◆ Information given
____
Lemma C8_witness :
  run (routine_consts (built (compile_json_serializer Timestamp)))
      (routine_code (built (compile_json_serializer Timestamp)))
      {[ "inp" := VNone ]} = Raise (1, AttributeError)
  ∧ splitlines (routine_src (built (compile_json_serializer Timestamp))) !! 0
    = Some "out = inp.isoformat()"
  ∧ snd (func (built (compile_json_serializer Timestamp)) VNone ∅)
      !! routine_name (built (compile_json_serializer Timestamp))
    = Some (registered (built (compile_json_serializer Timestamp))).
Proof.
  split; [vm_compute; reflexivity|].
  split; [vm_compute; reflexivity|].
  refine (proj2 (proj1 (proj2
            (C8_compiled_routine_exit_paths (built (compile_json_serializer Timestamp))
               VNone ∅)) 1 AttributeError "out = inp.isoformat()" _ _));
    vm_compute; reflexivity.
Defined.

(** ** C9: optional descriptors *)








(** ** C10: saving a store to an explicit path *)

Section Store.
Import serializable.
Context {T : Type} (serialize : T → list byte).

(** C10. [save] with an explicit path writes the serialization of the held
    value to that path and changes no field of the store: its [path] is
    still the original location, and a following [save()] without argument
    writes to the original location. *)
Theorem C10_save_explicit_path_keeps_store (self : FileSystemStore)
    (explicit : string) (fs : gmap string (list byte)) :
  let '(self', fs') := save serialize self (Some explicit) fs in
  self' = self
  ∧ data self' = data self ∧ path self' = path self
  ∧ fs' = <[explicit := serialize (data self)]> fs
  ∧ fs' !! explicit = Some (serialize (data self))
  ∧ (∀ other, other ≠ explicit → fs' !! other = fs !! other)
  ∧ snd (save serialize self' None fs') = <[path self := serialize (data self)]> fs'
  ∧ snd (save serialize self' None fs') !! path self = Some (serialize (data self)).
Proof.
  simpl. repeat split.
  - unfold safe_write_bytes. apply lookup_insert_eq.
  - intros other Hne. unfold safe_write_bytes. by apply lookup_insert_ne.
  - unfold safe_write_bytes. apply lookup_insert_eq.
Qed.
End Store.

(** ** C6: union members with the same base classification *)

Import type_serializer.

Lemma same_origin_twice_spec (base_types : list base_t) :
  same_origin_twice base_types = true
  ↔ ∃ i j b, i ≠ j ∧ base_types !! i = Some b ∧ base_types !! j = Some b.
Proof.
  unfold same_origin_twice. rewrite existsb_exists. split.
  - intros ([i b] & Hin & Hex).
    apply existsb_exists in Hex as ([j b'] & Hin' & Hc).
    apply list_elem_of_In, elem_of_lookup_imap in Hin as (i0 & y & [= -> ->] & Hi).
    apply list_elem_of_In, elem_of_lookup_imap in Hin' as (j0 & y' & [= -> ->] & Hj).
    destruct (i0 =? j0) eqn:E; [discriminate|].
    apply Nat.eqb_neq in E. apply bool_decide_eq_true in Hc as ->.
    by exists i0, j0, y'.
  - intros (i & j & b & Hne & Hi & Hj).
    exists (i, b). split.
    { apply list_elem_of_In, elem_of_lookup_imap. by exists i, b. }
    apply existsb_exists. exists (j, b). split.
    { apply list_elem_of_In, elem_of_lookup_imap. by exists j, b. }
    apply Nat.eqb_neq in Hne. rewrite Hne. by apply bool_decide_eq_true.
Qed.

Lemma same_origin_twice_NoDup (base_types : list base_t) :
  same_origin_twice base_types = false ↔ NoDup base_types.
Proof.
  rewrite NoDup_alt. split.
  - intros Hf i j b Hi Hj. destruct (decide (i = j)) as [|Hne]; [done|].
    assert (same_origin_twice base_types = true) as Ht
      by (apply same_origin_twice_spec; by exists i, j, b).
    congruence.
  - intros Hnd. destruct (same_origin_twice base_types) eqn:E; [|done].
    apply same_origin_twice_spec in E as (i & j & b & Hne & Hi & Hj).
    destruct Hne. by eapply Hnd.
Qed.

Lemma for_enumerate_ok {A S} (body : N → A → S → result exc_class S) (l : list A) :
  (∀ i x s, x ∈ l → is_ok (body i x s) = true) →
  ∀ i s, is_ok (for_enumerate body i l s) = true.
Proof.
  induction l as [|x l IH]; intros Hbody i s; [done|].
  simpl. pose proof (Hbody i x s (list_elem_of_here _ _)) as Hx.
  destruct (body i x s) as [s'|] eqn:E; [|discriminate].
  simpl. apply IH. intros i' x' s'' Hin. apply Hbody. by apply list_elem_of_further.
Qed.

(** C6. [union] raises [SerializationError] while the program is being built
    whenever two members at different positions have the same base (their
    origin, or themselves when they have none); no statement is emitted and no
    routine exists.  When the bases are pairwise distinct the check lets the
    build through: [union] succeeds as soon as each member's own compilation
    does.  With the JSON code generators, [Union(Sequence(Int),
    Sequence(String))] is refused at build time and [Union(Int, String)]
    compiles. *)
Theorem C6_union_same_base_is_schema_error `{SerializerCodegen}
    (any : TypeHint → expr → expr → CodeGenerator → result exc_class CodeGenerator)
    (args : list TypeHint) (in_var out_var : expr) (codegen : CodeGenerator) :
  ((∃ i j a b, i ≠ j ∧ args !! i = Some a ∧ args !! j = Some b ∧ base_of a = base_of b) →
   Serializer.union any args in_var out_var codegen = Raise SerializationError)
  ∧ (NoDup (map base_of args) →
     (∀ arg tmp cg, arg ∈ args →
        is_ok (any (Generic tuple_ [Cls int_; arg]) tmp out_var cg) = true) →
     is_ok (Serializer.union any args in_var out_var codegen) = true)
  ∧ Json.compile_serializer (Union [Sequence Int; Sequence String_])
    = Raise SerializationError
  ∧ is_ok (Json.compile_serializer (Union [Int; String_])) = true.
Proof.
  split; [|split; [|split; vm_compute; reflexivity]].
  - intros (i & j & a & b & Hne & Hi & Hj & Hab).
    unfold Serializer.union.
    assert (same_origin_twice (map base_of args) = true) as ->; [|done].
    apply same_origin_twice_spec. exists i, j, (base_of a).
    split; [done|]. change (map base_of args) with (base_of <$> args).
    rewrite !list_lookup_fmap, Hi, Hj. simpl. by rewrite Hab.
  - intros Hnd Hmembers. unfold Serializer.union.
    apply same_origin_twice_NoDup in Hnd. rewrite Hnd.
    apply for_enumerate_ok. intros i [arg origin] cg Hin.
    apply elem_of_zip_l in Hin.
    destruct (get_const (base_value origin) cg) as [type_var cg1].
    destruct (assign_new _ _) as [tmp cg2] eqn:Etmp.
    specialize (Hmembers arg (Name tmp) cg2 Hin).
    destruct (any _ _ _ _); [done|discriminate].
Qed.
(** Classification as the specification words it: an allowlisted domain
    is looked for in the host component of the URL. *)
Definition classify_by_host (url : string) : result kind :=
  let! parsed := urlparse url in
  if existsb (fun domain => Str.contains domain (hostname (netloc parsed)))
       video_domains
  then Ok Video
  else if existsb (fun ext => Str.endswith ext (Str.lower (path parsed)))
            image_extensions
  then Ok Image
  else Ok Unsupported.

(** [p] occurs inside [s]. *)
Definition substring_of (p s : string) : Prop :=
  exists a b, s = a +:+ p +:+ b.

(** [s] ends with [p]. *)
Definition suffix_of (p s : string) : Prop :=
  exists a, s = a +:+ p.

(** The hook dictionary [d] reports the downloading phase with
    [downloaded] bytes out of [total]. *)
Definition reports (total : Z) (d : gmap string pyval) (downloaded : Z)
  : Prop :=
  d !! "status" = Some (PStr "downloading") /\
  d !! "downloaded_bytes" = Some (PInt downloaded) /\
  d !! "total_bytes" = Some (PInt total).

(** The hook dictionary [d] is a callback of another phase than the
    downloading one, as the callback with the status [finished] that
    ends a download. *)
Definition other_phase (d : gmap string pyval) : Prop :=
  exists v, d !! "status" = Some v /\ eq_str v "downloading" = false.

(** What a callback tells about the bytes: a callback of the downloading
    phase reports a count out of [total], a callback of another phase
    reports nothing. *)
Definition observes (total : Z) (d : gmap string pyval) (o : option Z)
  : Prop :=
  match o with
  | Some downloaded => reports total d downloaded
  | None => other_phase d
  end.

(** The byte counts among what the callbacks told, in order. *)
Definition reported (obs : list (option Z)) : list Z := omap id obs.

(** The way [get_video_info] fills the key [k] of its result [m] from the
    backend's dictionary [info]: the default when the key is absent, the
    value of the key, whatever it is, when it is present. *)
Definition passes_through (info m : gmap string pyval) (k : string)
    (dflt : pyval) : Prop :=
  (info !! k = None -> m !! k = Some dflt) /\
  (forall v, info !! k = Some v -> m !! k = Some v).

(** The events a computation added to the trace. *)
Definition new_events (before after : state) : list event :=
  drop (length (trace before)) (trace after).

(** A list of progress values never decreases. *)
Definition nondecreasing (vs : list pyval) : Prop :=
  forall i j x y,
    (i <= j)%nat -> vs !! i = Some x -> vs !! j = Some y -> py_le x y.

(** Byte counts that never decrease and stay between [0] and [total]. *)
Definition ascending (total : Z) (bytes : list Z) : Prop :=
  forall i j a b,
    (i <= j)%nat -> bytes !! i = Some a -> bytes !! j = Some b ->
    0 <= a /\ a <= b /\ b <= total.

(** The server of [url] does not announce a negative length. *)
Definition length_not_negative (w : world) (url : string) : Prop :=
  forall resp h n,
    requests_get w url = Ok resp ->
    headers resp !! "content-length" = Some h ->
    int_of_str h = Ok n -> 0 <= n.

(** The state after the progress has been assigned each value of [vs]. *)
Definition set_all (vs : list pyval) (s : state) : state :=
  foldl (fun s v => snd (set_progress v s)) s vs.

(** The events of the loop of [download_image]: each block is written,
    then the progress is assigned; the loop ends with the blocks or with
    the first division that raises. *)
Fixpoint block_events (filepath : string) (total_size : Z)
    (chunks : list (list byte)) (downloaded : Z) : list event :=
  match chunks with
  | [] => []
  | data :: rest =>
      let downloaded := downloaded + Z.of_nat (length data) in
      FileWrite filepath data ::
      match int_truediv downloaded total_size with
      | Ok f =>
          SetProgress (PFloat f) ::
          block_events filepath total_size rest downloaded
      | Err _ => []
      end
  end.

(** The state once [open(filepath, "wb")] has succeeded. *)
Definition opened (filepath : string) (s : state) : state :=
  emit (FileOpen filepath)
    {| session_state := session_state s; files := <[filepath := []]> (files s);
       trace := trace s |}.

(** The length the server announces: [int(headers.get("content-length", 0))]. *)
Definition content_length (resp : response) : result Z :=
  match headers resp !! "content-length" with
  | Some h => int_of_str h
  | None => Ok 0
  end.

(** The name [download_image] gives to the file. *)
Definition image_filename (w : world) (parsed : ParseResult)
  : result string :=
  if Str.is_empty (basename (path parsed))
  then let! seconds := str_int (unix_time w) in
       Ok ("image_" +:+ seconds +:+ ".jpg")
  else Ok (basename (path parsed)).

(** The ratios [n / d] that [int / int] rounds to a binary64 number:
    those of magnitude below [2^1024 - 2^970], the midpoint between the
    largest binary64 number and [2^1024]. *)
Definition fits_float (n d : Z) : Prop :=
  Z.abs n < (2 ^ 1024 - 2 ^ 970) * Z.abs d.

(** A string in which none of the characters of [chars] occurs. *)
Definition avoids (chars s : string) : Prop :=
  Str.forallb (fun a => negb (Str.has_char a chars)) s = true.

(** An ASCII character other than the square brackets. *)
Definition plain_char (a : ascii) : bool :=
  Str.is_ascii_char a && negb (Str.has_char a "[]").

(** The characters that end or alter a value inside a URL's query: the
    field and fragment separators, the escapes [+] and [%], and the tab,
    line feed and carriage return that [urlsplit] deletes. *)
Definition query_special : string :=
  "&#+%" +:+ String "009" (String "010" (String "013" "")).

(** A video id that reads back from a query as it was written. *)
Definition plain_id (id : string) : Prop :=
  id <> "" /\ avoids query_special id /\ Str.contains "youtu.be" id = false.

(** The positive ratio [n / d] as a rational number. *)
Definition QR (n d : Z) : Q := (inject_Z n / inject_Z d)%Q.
____
◆ Problem to solve
Check each line of the records for the word "have" and extract those that contain it.

◆ Result of the task
    whenever two members at different positions have the same base (their
    origin, or themselves when they have none); no statement is emitted and no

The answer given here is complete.